• TASK DESCRIPTION
Out of all the lines below, count those with the word "Import". Give the number only.

• SUPPLIED MATERIAL
(** Revoking one seat takes it out of the listing and moves nothing else. *)
Lemma listing_after_revoke s s' id uid u u' :
  state_ok s -> map_get (s_usages s) uid = Some u -> u_status u' = u_revoked ->
  s_usages s' = map_set (s_usages s) uid u' ->
  usage_listing (active_of id) s'
  = List.filter (fun x => negb (str_eqb (u_id x) uid)) (usage_listing (active_of id) s).
Proof.
  intros Hok Hu Hr Hs. unfold usage_listing. rewrite <- (merge_sort_filter usage_key_of).
  2:{ apply NoDup_filter_fmap. apply (NoDup_fmap_1 cu_id). rewrite <- list_fmap_compose.
      apply (rows_NoDup u_id), Hok. }
  f_equal. rewrite Hs. pose proof (ok_usages _ Hok) as [Hnd Hk].
  destruct (map_set_split _ _ u' _ Hnd Hu) as (m1 & m2 & Hm & Hm' & Hn1 & Hn2). rewrite Hm'.
  rewrite Hm in Hk |- *. apply Forall_app in Hk as [Hk1 [Hku Hk2]%Forall_cons]. simpl in Hku.
  assert (Hkeep : forall m, Forall (fun p => u_id p.2 = p.1) m -> uid ∉ m.*1 ->
    List.filter (fun x => negb (str_eqb (u_id x) uid)) (List.filter (usage_matches (active_of id)) (rows m))
    = List.filter (usage_matches (active_of id)) (rows m)).
  { intros m Hm0 Hn. induction Hm0 as [|[k x] m Hx _ IH]; [done|]. unfold rows in *. csimpl in *.
    apply not_elem_of_cons in Hn as [Hne Hn]. destruct (usage_matches _ x); [|auto]. simpl.
    unfold str_eqb at 1. rewrite bool_decide_false by congruence. simpl. f_equal. auto. }
  unfold rows. rewrite !fmap_app, !fmap_cons, !List.filter_app. cbn [snd List.filter].
  fold (rows m1) (rows m2). rewrite (Hkeep m1 Hk1 Hn1). f_equal.
  rewrite !usage_matches_active. unfold is_active_seat at 1. rewrite Hr. cbn [bool_decide].
  rewrite (bool_decide_false (u_revoked = u_active)), andb_false_r by done.
  rewrite <- (Hkeep m2 Hk2 Hn2) at 1. destruct (is_active_seat id u); [|done]. cbn [List.filter].
  unfold str_eqb at 2. by rewrite (bool_decide_true (u_id u = uid)).
Qed.

(** [ids] are revoked, every other row and every other table is as it was. *)
Definition seats_revoked (ids : list UUIDv7) (s s' : State) : Prop :=
  s' = set_usages (s_usages s') s
  /\ forall k u, map_get (s_usages s) k = Some u ->
       exists u', map_get (s_usages s') k = Some u'
         /\ (k ∈ ids -> u_status u' = u_revoked) /\ (k ∉ ids -> u' = u)
         /\ (u_status u = u_revoked -> u_status u' = u_revoked).

Lemma seats_revoked_refl s : seats_revoked [] s s.
Proof.
  split; [by destruct s|]. intros k u Hu. exists u. split_and!; try done. by intros ?%not_elem_of_nil.
Qed.

Lemma seats_revoked_trans ids1 ids2 s1 s2 s3 :
  seats_revoked ids1 s1 s2 -> seats_revoked ids2 s2 s3 -> seats_revoked (ids1 ++ ids2) s1 s3.
Proof.
  intros [H1 R1] [H2 R2]. split; [rewrite H2, H1; done|]. intros k u Hu.
  destruct (R1 k u Hu) as (u1 & Hu1 & Hin1 & Hout1 & Hk1).
  destruct (R2 k u1 Hu1) as (u2 & Hu2 & Hin2 & Hout2 & Hk2). exists u2. split; [done|].
  split_and!; [|intros Hn; apply not_elem_of_app in Hn as [Hn1 Hn2]; rewrite Hout2 by done; auto|auto].
  intros [Hi|Hi]%elem_of_app; auto.
Qed.

Section Rotation.
Context {W : Type} {HC : HasClock W} {HE : HasEntropy W} {CM : CaseMap} {ST : Storage W}
  {SL : StorageLaws W} {EL : EntropyLaws W}.

Lemma revoke_all_run now items : forall acc w ids w',
  state_ok (tables w) -> Forall (fun u => map_get (s_usages (tables w)) (u_id u) = Some u) items ->
  NoDup (u_id <$> items) -> revoke_all now acc items w = (Ok ids, w') ->
  ids = acc ++ (u_id <$> items) /\ state_ok (tables w') /\ tx_depth w' = tx_depth w
  /\ seats_revoked (u_id <$> items) (tables w) (tables w')
  /\ forall id, usage_listing (active_of id) (tables w')
       = List.filter (fun x => bool_decide (u_id x ∉ u_id <$> items)) (usage_listing (active_of id) (tables w)).
Proof.
  induction items as [|u items IH]; intros acc w ids w' Hok Hin Hnd H; cbn [revoke_all] in H.
  - unfold ret in H. injection H as <- <-. split_and!; [by rewrite app_nil_r|done|done|apply seats_revoked_refl|].
    intros id. symmetry. apply filter_keep. intros x _. apply bool_decide_eq_true, not_elem_of_nil.
  - apply Forall_cons in Hin as [Hu Hin]. csimpl in Hnd. apply NoDup_cons in Hnd as [Hnu Hnd].
    apply bind_ok_inv in H as (u1 & w1 & Hup & H).
    destruct (keeps_updateUsage _ _ _ _ _ Hup Hok) as [Hok1 Hd1].
    destruct (updateUsage_law _ _ u _ _ _ Hu Hup) as [_ [(stamp & Hu1) Ht1]].
    assert (Hrev1 : u_status u1 = u_revoked) by (by rewrite Hu1).
    apply IH in H as (-> & Hok' & Hd' & Hsr & Hls); [|done| |done].
    2:{ rewrite Forall_forall in *. intros x Hx. rewrite Ht1. cbn [s_usages set_usages].
        rewrite map_get_set, decide_False; [auto|]. intros He. apply Hnu. rewrite He.
        by apply list_elem_of_fmap_2. }
    split_and!; [by rewrite <- app_assoc|done|congruence| |].
    + change (u_id <$> u :: items) with ([u_id u] ++ (u_id <$> items)).
      eapply seats_revoked_trans; [|exact Hsr]. split; [by rewrite Ht1|]. intros k x Hx.
      rewrite Ht1. cbn [s_usages set_usages]. rewrite map_get_set. case_decide as Hk.
      * exists u1. split_and!; try done. intros Hn. destruct Hn. by apply list_elem_of_singleton.
      * exists x. split_and!; try done. intros He%list_elem_of_singleton. by subst.
    + intros id. rewrite Hls.
      rewrite (listing_after_revoke (tables w) (tables w1) id (u_id u) u u1) by (done || by rewrite Ht1).
      induction (usage_listing (active_of id) (tables w)) as [|x l IHl]; [done|]. cbn [List.filter].
      unfold str_eqb at 1. destruct (decide (u_id x = u_id u)) as [He|Hne].
      * rewrite (bool_decide_true _ He). cbn [negb].
        rewrite (bool_decide_false (u_id x ∉ _)); [exact IHl|]. intros Hn. apply Hn. rewrite He. left.
      * rewrite (bool_decide_false _ Hne). cbn [negb List.filter].
        rewrite (bool_decide_ext (u_id x ∉ u_id <$> u :: items) (u_id x ∉ u_id <$> items)).
        { destruct (bool_decide _); [by f_equal|exact IHl]. }
        csimpl. rewrite not_elem_of_cons. intuition.
Qed.
(* ===== verification/Der.v ===== *)
(** * Der: the minimal DER encoder and parser

    The first half of [src/typescript/src/encrypted-pkcs8.ts]: tag, length,
    value triples as [wrapEncryptedPkcs8] writes them, and the parser that
    [unwrapEncryptedPkcs8] walks them with. Lengths use the 32-bit operators
    of the source. *)

From S2P Require Import Prelude Errors JsNum TokenCodec.

Module der.
Definition SEQUENCE : Z := 0x30.
Definition OCTET_STRING : Z := 0x04.
Definition OBJECT_IDENTIFIER : Z := 0x06.
Definition INTEGER : Z := 0x02.
Definition NULL : Z := 0x05.

(** ** Encoder *)

Definition encodeLen (n : Z) : list Z :=
  if n <? 0x80 then [n]
  else if n <? 0x100 then [0x81; n]
  else if n <? 0x10000 then [0x82; js_shr n 8; js_and n 0xff]
  else if n <? 0x1000000 then [0x83; js_shr n 16; js_and (js_shr n 8) 0xff; js_and n 0xff]
  else [0x84; js_and (js_ushr n 24) 0xff; js_and (js_shr n 16) 0xff; js_and (js_shr n 8) 0xff;
        js_and n 0xff].

Definition tlv (tag : Z) (content : list Z) : list Z :=
  tag :: encodeLen (Z.of_nat (List.length content)) ++ content.

(** [do { unshift(v & 0x7f); v >>>= 7 } while (v > 0)]: after one shift [v]
    is below [2 ^ 25], so five rounds are enough. *)
Fixpoint base128_loop (fuel : nat) (v : Z) (acc : list Z) : list Z :=
  match fuel with
  | O => acc
  | S f =>
      let acc := js_and v 0x7f :: acc in
      let v := js_ushr v 7 in
      if 0 <? v then base128_loop f v acc else acc
  end.

(** The continuation bit on every group but the last. *)
Fixpoint continue_bits (l : list Z) : list Z :=
  match l with
  | [] => []
  | [b] => [b]
  | b :: l' => js_or b 0x80 :: continue_bits l'
  end.

Definition base128 (n : Z) : list Z := continue_bits (base128_loop 6 n []).

(** [Number.parseInt(s, 10)] on the digits a string starts with; the module
    only calls it on the components of its own constants. *)
Fixpoint leading_digits (s : jsstr) : jsstr :=
  match s with
  | c :: s' => if isDigit c then c :: leading_digits s' else []
  | [] => []
  end.

Definition parseInt10 (s : jsstr) : option Z :=
  match leading_digits s with [] => None | ds => Some (dec_val ds) end.

Definition oidBody (dotted : jsstr) : res (list Z) :=
  match mapM parseInt10 (split_on 46 dotted) with
  | Some (first :: second :: rest) => Ok (first * 40 + second :: concat (map base128 rest))
  | _ => Throw PlainError
  end.

Definition oid (dotted : jsstr) : res (list Z) :=
  let? body := oidBody dotted in Ok (tlv OBJECT_IDENTIFIER body).

(** [while (v > 0) { unshift(v & 0xff); v >>>= 8 }], four rounds for 31 bits. *)
Fixpoint base256_loop (fuel : nat) (v : Z) (acc : list Z) : list Z :=
  match fuel with
  | O => acc
  | S f => if 0 <? v then base256_loop f (js_ushr v 8) (js_and v 0xff :: acc) else acc
  end.

Definition integer_bytes (n : Z) : list Z :=
  if n =? 0 then [0]
  else
    let bytes := base256_loop 4 n [] in
    if js_and (nth 0 bytes 0) 0x80 =? 0 then bytes else 0 :: bytes.

Definition der_integer (n : Z) : res (list Z) :=
  if (n <? 0) || (2 ^ 31 <=? n) then Throw PlainError else Ok (tlv INTEGER (integer_bytes n)).

Definition der_octets (b : list Z) : list Z := tlv OCTET_STRING b.
Definition der_sequence (children : list (list Z)) : list Z := tlv SEQUENCE (concat children).
Definition der_null : list Z := tlv NULL [].

(** ** Parser *)

(** [buf[i]], [undefined] out of range. *)
Definition byte_at (buf : list Z) (i : Z) : option Z :=
  if i <? 0 then None else nth_error buf (Z.to_nat i).

(** [buf.slice(s, e)]: negative ends count from the back. *)
Definition u8_slice (buf : list Z) (s e : Z) : list Z :=
  let n := Z.of_nat (List.length buf) in
  let at_ := fun i => if i <? 0 then Z.max 0 (n + i) else Z.min i n in
  take (Z.to_nat (at_ e - at_ s)) (drop (Z.to_nat (at_ s)) buf).

Record ParsedTlv : Type := mkTlv {
  p_tag : option Z;
  p_content : list Z;
  p_total : Z
}.

(** The bytes of a long length, folded with [(len << 8) | byte]. *)
Fixpoint long_length (n : nat) (buf : list Z) (lp len : Z) : res (Z * Z) :=
  match n with
  | O => Ok (lp, len)
  | S n' =>
      match byte_at buf lp with
      | None => Throw errors.tokenMalformed
      | Some b => long_length n' buf (lp + 1) (js_or (js_shl len 8) b)
      end
  end.

(** [parseTlv]. At a negative offset, which only a negative length before it
    can give, the tag reads as [undefined]: every caller then refuses it, so
    the other fields do not matter. *)
Definition parseTlv (buf : list Z) (offset : Z) : res ParsedTlv :=
  if offset <? 0 then Ok (mkTlv None [] 0)
  else
    match byte_at buf offset with
    | None => Throw errors.tokenMalformed
    | Some tag =>
        match byte_at buf (offset + 1) with
        | None => Throw errors.tokenMalformed
        | Some first =>
            let lp := offset + 2 in
            let? (lp, len) :=
              if js_and first 0x80 =? 0 then Ok (lp, first)
              else
                let n := js_and first 0x7f in
                if (n =? 0) || (4 <? n) then Throw errors.tokenMalformed
                else long_length (Z.to_nat n) buf lp 0 in
            if Z.of_nat (List.length buf) <? lp + len then Throw errors.tokenMalformed
            else Ok (mkTlv (Some tag) (u8_slice buf lp (lp + len)) (lp + len - offset))
        end
    end.

Definition expectTag (t : ParsedTlv) (tag : Z) : res unit :=
  if bool_decide (p_tag t = Some tag) then Ok tt else Throw errors.tokenMalformed.

(** [parseTlv] and [expectTag], which always go together. *)
Definition parse_tag (buf : list Z) (offset tag : Z) : res ParsedTlv :=
  let? t := parseTlv buf offset in
  let? _ := expectTag t tag in
  Ok t.

(** Digits are accumulated in doubles, but a prefix that leaves the safe
    range never comes back to it, so the test at the end decides exactly. *)
Definition bufToUint (b : list Z) : res Z :=
  let v := fold_left (fun v byte => v * 256 + byte) b 0 in
  if v <=? MAX_SAFE then Ok v else Throw errors.tokenMalformed.
End der.

(** ** Facts *)

Lemma js_shr_small a n : 0 <= a < 2 ^ 31 -> 0 <= n < 32 -> js_shr a n = a / 2 ^ n.
Proof.
  intros Ha Hn. unfold js_shr, toInt32. rewrite (Z.mod_small n), (Z.mod_small a), (proj2 (Z.ltb_lt a _)) by lia.
  apply Z.shiftr_div_pow2. lia.
Qed.

Lemma js_ushr_small a n : 0 <= a < 2 ^ 32 -> 0 <= n < 32 -> js_ushr a n = a / 2 ^ n.
Proof.
  intros Ha Hn. unfold js_ushr, toUint32. rewrite (Z.mod_small n), (Z.mod_small a) by lia.
  apply Z.shiftr_div_pow2. lia.
Qed.

Lemma js_and_byte a : js_and a 0xff = a mod 256.
Proof. exact (js_and_ones a 8 ltac:(lia)). Qed.

Lemma js_and_low7 a : js_and a 0x7f = a mod 128.
Proof. exact (js_and_ones a 7 ltac:(lia)). Qed.

(** [(len << 8) | byte] is [len * 256 + byte] as long as it stays below
    [2 ^ 31]. *)
Lemma js_push_byte len b : 0 <= len < 2 ^ 23 -> 0 <= b < 256 -> js_or (js_shl len 8) b = len * 256 + b.
Proof.
  intros Hl Hb. unfold js_shl, js_or, toInt32. change (8 mod 32) with 8.
  rewrite (Z.mod_small len), (Z.mod_small b) by lia.
  rewrite (proj2 (Z.ltb_lt len _)), (proj2 (Z.ltb_lt b _)) by lia.
  rewrite Z.shiftl_mul_pow2 by lia. change (2 ^ 8) with 256.
  rewrite (Z.mod_small (len * 256)), (proj2 (Z.ltb_lt (len * 256) _)) by lia.
  rewrite (Z.mod_small (len * 256)), (proj2 (Z.ltb_lt (len * 256) _)) by lia.
  rewrite Z.add_comm, Z.lor_comm. symmetry. apply Z.add_nocarry_lor.
  apply Z.bits_inj'. intros i Hi. rewrite Z.land_spec, Z.bits_0.
  destruct (Z.lt_ge_cases i 8).
  - change 256 with (2 ^ 8). rewrite Z.mul_pow2_bits_low by lia. apply andb_false_r.
  - rewrite Z.bits_above_log2; [done|lia|].
    destruct (decide (b = 0)) as [->|]; [simpl; lia|]. apply Z.log2_lt_pow2; [lia|].
    apply Z.lt_le_trans with (2 ^ 8); [lia|]. apply Z.pow_le_mono_r; lia.
Qed.

(** The high bit of a byte. *)
Lemma js_high_bit b : 0 <= b < 256 -> (js_and b 0x80 =? 0) = (b <? 128).
Proof.
  intros Hb.
  assert (Hall : forallb (fun b => Bool.eqb (js_and (Z.of_nat b) 0x80 =? 0) (Z.of_nat b <? 128)) (seq 0 256) = true)
    by (vm_compute; reflexivity).
  rewrite forallb_forall in Hall. specialize (Hall (Z.to_nat b)).
  rewrite Z2Nat.id in Hall by lia. apply Bool.eqb_prop, Hall, in_seq. lia.
Qed.

Module der_facts.
Import der.

Lemma byte_at_app pre b post : byte_at (pre ++ b :: post) (Z.of_nat (List.length pre)) = Some b.
Proof.
  unfold byte_at. rewrite (proj2 (Z.ltb_ge _ 0)), Nat2Z.id by lia.
  rewrite nth_error_app2, Nat.sub_diag by lia. done.
Qed.

Lemma u8_slice_mid pre mid post :
  u8_slice (pre ++ mid ++ post) (Z.of_nat (List.length pre))
    (Z.of_nat (List.length pre) + Z.of_nat (List.length mid)) = mid.
Proof.
  unfold u8_slice. rewrite !length_app. cbv zeta beta.
  rewrite !(proj2 (Z.ltb_ge _ 0)) by lia. rewrite !Z.min_l by lia. rewrite Nat2Z.id.
  rewrite drop_app_length. replace (Z.to_nat _) with (List.length mid) by lia. apply take_app_length.
Qed.

(** Reading back the bytes of a long length. *)
Lemma long_length_app bs pre post len :
  Forall is_byte bs -> 0 <= len ->
  fold_left (fun v b => v * 256 + b) bs len < 2 ^ 31 ->
  long_length (List.length bs) (pre ++ bs ++ post) (Z.of_nat (List.length pre)) len
  = Ok (Z.of_nat (List.length pre) + Z.of_nat (List.length bs), fold_left (fun v b => v * 256 + b) bs len).
Proof.
  revert pre len. induction bs as [|b bs IH]; intros pre len Hb Hl Hlt.
  { cbn. by rewrite Z.add_0_r. }
  apply Forall_cons in Hb as [Hb Hbs]. unfold is_byte in Hb. cbn [List.length long_length app].
  rewrite byte_at_app. cbn [fold_left] in Hlt |- *.
  assert (Hmono : forall bs v, Forall is_byte bs -> 0 <= v -> v <= fold_left (fun v b => v * 256 + b) bs v).
  { clear. induction bs as [|b bs IH]; intros v Hb Hv; cbn; [lia|].
    apply Forall_cons in Hb as [Hb Hbs]. unfold is_byte in Hb. specialize (IH (v * 256 + b) Hbs). lia. }
  specialize (Hmono bs (len * 256 + b) Hbs ltac:(lia)).
  rewrite js_push_byte by lia.
  replace (pre ++ b :: bs ++ post) with ((pre ++ [b]) ++ bs ++ post) by by rewrite <- app_assoc.
  replace (Z.of_nat (List.length pre) + 1) with (Z.of_nat (List.length (pre ++ [b])))
    by (rewrite length_app; cbn; lia).
  rewrite IH by (done || lia). rewrite length_app. cbn [List.length]. f_equal. f_equal. lia.
Qed.

Definition len_digits (n : Z) : list Z :=
  if n <? 0x100 then [n]
  else if n <? 0x10000 then [n / 2 ^ 8; n mod 256]
  else if n <? 0x1000000 then [n / 2 ^ 16; n / 2 ^ 8 mod 256; n mod 256]
  else [n / 2 ^ 24; n / 2 ^ 16 mod 256; n / 2 ^ 8 mod 256; n mod 256].

(** A length is one byte, or a count and that many base-256 digits. *)
Lemma encodeLen_spec n :
  0 <= n < 2 ^ 31 ->
  encodeLen n = if n <? 0x80 then [n]
                else (128 + Z.of_nat (List.length (len_digits n))) :: len_digits n.
Proof.
  intros Hn. unfold encodeLen, len_digits.
  destruct (n <? 0x80); [done|]. destruct (n <? 0x100) eqn:E1; [done|].
  rewrite ?js_and_byte, ?js_ushr_small, ?js_shr_small by lia.
  destruct (n <? 0x10000); [done|]. destruct (n <? 0x1000000); [done|]. bool_prop.
  cbn. repeat f_equal. rewrite Z.mod_small; [done|]. zdiv.
Qed.

Lemma len_digits_ok n :
  0x80 <= n < 2 ^ 31 ->
  Forall is_byte (len_digits n) /\ fold_left (fun v b => v * 256 + b) (len_digits n) 0 = n
  /\ 1 <= Z.of_nat (List.length (len_digits n)) <= 4.
Proof.
  intros Hn. unfold len_digits, is_byte. change (2 ^ 8) with 256. change (2 ^ 16) with 65536.
  change (2 ^ 24) with 16777216.
  repeat case_goal; bool_prop; cbn [fold_left List.length]; (split; [|split; [zdiv|lia]]);
    repeat (apply Forall_cons; split; [zdiv|]); by apply Forall_nil.
Qed.

Definition tlv_length (content : list Z) : Z :=
  1 + Z.of_nat (List.length (encodeLen (Z.of_nat (List.length content)))) + Z.of_nat (List.length content).

(** Parsing where a triple was written reads it back, whatever surrounds
    it. *)
Lemma parse_tlv pre tag content post :
  Z.of_nat (List.length content) < 2 ^ 31 ->
  parseTlv (pre ++ tlv tag content ++ post) (Z.of_nat (List.length pre))
  = Ok (mkTlv (Some tag) content (tlv_length content)).
Proof.
  intros Hc. unfold parseTlv. rewrite (proj2 (Z.ltb_ge _ 0)) by lia. unfold tlv. cbn [app].
  rewrite byte_at_app. set (n := Z.of_nat (List.length content)) in *.
  replace (pre ++ tag :: (encodeLen n ++ content) ++ post)
    with ((pre ++ [tag]) ++ encodeLen n ++ content ++ post) by (by rewrite <- !app_assoc).
  replace (Z.of_nat (List.length pre) + 1) with (Z.of_nat (List.length (pre ++ [tag])))
    by (rewrite length_app; cbn; lia).
  unfold tlv_length. fold n. rewrite (encodeLen_spec n) by lia.
  destruct (n <? 0x80) eqn:E; bool_prop; cbn [app List.length].
  - rewrite byte_at_app, js_high_bit, (proj2 (Z.ltb_lt n 128)) by lia. cbn [rbind].
    set (p := pre ++ [tag]) in *.
    replace (p ++ n :: content ++ post) with ((p ++ [n]) ++ content ++ post) by (by rewrite <- app_assoc).
    replace (Z.of_nat (List.length pre) + 2) with (Z.of_nat (List.length (p ++ [n])))
      by (unfold p; rewrite !length_app; cbn; lia).
    rewrite (proj2 (Z.ltb_ge _ _)) by (rewrite !length_app; lia).
    unfold n. rewrite u8_slice_mid. f_equal. f_equal. unfold p. rewrite !length_app. cbn. lia.
  - destruct (len_digits_ok n ltac:(lia)) as (Hb & Hv & Hl). set (k := Z.of_nat (List.length (len_digits n))) in *.
    rewrite byte_at_app, js_high_bit, (proj2 (Z.ltb_ge _ 128)), js_and_low7 by lia.
    assert ((128 + k) mod 128 = k) as -> by zdiv.
    rewrite (proj2 (Z.eqb_neq k 0)), (proj2 (Z.ltb_ge 4 k)) by lia. cbn [orb].
    set (p := pre ++ [tag]) in *.
    replace (p ++ (128 + k) :: len_digits n ++ content ++ post)
      with ((p ++ [128 + k]) ++ len_digits n ++ content ++ post) by (by rewrite <- app_assoc).
    replace (Z.of_nat (List.length pre) + 2) with (Z.of_nat (List.length (p ++ [128 + k])))
      by (unfold p; rewrite !length_app; cbn; lia).
    replace (Z.to_nat k) with (List.length (len_digits n)) by (unfold k; lia).
    rewrite long_length_app by (done || lia). rewrite Hv. cbn [rbind].
    rewrite (proj2 (Z.ltb_ge _ _)) by (rewrite !length_app; lia).
    rewrite (app_assoc (p ++ [128 + k]) (len_digits n)).
    replace (Z.of_nat (List.length (p ++ [128 + k])) + Z.of_nat (List.length (len_digits n)))
      with (Z.of_nat (List.length ((p ++ [128 + k]) ++ len_digits n))) by (rewrite !length_app; lia).
    replace n with (Z.of_nat (List.length content)) at 2 by done. rewrite u8_slice_mid. f_equal. f_equal. unfold p, k. rewrite !length_app. cbn. lia.
Qed.
End der_facts.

• TASK RESPONSE
2